■ **Task goal**: List all lines of the data that include the string "Scope".

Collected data
BEGIN

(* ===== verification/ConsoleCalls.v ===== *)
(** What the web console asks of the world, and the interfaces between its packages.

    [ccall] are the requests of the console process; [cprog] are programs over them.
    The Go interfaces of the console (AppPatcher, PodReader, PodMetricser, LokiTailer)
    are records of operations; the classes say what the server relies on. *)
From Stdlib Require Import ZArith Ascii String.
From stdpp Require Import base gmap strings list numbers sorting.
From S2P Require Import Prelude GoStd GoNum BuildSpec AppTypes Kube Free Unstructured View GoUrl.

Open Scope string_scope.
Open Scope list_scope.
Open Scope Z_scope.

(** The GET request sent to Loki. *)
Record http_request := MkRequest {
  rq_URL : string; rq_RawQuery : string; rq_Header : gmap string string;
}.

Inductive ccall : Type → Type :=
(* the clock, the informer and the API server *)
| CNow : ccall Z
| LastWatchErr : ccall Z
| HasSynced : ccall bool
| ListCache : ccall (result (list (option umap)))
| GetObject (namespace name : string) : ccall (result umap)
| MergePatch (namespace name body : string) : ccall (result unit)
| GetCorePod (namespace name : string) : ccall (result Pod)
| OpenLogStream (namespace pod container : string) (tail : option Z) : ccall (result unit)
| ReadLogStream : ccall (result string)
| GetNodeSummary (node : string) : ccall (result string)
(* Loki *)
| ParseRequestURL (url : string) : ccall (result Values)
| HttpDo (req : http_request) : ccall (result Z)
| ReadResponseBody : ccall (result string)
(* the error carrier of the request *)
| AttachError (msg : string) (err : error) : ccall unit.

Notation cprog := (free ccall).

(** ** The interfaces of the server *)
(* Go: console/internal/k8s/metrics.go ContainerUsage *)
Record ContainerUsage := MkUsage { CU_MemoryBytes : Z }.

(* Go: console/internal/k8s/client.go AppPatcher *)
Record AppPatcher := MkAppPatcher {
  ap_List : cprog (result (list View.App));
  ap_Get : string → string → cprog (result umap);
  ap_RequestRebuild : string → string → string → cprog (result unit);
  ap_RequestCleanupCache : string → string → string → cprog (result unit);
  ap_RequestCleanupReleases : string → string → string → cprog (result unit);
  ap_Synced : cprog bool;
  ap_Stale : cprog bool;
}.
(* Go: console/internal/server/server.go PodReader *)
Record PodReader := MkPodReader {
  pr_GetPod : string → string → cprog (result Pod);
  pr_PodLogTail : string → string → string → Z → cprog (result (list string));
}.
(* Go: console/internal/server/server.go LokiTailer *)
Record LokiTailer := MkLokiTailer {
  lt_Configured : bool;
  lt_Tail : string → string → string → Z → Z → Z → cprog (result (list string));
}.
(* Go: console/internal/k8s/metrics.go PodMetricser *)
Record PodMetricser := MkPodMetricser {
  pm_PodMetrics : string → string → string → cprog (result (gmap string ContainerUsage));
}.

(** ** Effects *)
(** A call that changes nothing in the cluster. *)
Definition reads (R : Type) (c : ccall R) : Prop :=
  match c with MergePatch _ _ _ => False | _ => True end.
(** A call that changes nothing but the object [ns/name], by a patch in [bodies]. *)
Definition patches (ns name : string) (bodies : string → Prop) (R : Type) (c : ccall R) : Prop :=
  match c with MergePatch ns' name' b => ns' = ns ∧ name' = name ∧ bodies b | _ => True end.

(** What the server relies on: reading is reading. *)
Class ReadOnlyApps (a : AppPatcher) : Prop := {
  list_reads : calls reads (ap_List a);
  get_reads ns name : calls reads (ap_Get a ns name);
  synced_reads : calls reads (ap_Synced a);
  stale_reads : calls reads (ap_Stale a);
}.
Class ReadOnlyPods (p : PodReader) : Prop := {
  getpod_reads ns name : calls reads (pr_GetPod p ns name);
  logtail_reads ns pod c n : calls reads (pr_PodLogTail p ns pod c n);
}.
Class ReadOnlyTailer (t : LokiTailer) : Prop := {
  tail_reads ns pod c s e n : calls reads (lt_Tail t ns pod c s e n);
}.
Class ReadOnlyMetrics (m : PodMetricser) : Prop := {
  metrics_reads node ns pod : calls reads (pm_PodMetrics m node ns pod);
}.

END
BEGIN

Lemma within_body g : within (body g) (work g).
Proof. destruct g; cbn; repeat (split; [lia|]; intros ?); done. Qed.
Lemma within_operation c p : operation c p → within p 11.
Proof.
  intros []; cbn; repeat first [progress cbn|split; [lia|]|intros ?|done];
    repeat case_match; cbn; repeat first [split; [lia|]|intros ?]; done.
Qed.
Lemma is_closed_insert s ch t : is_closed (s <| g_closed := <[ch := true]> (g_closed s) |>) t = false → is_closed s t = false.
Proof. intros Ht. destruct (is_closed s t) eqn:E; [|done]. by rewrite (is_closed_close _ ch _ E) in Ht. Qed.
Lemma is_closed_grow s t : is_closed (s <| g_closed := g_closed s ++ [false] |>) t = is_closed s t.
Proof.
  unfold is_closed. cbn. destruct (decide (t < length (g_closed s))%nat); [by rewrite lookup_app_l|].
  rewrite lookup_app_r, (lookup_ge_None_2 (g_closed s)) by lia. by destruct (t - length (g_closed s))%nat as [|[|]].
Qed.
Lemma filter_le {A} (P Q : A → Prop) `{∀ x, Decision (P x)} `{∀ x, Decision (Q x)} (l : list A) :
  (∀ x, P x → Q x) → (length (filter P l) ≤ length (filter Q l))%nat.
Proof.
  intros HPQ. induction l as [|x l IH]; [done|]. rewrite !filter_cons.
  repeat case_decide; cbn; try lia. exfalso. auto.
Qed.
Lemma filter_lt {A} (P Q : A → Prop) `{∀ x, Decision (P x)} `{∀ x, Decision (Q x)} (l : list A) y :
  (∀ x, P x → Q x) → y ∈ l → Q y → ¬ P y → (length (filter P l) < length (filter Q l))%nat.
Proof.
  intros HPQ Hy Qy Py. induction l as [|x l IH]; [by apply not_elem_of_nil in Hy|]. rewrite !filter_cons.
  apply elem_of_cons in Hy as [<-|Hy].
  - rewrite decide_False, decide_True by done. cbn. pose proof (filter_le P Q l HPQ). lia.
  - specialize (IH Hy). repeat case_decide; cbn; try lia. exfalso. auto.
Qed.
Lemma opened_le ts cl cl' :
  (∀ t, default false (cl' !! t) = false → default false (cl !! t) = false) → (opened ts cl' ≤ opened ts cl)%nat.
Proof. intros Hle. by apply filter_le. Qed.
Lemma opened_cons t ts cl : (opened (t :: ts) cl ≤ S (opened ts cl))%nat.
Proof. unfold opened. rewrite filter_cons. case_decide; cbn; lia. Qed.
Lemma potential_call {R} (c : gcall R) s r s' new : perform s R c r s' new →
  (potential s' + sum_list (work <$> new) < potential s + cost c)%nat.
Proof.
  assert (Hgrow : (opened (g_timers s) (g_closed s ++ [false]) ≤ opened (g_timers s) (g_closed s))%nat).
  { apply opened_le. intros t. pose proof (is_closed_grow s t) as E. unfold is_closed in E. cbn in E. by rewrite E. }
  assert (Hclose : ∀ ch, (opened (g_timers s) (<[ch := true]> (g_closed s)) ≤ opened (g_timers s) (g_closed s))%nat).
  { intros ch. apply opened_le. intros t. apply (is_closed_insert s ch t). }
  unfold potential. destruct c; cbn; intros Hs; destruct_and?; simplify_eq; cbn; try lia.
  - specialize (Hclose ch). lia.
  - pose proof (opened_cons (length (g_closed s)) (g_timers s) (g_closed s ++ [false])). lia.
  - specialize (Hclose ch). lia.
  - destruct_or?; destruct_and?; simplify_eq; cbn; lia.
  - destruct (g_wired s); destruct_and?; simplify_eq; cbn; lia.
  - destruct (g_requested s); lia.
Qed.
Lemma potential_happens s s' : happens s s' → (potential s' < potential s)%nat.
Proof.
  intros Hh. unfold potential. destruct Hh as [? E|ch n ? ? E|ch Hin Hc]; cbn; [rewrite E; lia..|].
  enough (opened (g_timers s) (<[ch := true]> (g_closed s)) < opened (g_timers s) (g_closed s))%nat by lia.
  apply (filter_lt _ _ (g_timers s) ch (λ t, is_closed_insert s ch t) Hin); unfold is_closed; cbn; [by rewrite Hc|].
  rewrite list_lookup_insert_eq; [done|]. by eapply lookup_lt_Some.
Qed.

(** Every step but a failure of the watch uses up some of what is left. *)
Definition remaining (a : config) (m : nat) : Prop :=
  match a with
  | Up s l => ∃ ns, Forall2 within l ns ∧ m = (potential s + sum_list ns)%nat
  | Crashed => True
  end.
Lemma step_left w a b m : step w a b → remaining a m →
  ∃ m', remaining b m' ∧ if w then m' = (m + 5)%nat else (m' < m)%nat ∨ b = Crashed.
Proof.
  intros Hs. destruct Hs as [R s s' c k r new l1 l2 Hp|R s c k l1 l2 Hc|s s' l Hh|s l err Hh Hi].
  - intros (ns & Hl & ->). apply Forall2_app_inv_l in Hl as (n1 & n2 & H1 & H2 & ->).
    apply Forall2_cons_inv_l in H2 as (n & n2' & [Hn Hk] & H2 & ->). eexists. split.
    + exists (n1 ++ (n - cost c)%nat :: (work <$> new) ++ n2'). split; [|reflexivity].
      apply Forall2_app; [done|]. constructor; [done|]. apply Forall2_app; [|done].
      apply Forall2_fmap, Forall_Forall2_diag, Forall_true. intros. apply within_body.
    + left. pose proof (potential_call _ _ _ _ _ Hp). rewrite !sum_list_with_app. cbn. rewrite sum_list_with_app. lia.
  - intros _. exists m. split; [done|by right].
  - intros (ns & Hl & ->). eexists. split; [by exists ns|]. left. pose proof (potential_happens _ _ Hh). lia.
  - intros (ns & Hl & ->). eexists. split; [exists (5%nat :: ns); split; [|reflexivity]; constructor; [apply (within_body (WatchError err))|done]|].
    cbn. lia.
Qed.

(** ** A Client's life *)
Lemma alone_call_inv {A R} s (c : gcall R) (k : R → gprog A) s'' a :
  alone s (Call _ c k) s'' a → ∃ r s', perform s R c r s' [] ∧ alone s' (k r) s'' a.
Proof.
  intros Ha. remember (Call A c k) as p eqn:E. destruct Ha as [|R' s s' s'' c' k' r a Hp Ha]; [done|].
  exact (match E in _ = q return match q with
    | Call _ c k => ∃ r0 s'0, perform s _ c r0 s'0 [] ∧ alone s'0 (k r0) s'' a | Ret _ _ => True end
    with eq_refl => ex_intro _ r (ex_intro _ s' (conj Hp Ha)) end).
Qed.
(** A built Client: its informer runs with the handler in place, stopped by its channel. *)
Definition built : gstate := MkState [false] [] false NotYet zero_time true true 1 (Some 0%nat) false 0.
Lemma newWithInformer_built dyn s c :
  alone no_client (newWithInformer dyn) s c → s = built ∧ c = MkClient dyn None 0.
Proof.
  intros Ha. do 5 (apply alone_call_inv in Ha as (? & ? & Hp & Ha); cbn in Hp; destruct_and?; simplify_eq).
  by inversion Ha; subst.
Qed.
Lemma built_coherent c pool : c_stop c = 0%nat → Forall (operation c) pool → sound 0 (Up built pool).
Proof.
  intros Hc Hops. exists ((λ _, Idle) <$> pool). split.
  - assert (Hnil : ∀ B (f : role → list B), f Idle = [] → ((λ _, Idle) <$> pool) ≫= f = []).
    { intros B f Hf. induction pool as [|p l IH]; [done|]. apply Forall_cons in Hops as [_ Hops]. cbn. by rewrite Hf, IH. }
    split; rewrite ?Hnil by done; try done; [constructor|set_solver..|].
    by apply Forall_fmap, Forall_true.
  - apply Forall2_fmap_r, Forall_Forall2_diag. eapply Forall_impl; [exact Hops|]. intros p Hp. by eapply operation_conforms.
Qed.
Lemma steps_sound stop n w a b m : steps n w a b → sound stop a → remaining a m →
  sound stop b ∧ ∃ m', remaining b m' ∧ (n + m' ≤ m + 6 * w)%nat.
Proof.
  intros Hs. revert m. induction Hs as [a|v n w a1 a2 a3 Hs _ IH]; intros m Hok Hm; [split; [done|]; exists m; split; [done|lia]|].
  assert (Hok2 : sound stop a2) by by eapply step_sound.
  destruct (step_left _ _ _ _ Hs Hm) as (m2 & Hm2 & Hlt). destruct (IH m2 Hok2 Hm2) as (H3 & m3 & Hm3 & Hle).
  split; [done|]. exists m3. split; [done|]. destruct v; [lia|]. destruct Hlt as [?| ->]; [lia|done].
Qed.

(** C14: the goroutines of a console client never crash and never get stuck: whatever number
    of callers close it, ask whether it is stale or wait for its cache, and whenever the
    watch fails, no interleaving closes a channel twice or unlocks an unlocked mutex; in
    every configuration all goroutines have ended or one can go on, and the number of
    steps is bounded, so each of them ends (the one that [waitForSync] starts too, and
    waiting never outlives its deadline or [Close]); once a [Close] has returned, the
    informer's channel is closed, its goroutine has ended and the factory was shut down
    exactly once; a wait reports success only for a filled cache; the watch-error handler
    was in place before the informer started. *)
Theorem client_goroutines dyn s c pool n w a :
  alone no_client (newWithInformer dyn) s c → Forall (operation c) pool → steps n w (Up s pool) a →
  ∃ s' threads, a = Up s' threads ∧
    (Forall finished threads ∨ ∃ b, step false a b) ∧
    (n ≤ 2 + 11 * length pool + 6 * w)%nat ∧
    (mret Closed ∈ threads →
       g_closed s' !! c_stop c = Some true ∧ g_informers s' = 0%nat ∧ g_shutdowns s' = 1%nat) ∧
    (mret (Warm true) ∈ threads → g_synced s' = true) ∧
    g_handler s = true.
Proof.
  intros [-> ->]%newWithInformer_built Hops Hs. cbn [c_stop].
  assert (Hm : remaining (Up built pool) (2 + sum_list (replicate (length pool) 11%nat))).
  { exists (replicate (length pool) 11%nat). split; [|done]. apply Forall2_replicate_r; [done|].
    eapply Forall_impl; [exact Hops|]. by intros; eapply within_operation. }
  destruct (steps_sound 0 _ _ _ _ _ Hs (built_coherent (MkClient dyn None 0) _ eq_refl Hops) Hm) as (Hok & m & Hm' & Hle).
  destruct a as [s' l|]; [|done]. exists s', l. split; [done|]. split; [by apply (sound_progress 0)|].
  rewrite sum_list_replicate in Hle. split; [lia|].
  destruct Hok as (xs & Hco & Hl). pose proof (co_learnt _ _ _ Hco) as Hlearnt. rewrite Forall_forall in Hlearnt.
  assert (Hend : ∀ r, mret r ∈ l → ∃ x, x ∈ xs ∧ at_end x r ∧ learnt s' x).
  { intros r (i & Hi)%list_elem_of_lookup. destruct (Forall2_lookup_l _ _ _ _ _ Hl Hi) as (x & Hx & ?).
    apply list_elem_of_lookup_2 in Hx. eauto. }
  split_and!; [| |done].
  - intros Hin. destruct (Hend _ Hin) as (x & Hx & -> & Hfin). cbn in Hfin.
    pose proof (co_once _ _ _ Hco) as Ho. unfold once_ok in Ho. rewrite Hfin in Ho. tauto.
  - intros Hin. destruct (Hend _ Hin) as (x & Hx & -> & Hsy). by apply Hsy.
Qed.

END

■ **Written solution**:
Open Scope string_scope.
Open Scope list_scope.
Open Scope Z_scope.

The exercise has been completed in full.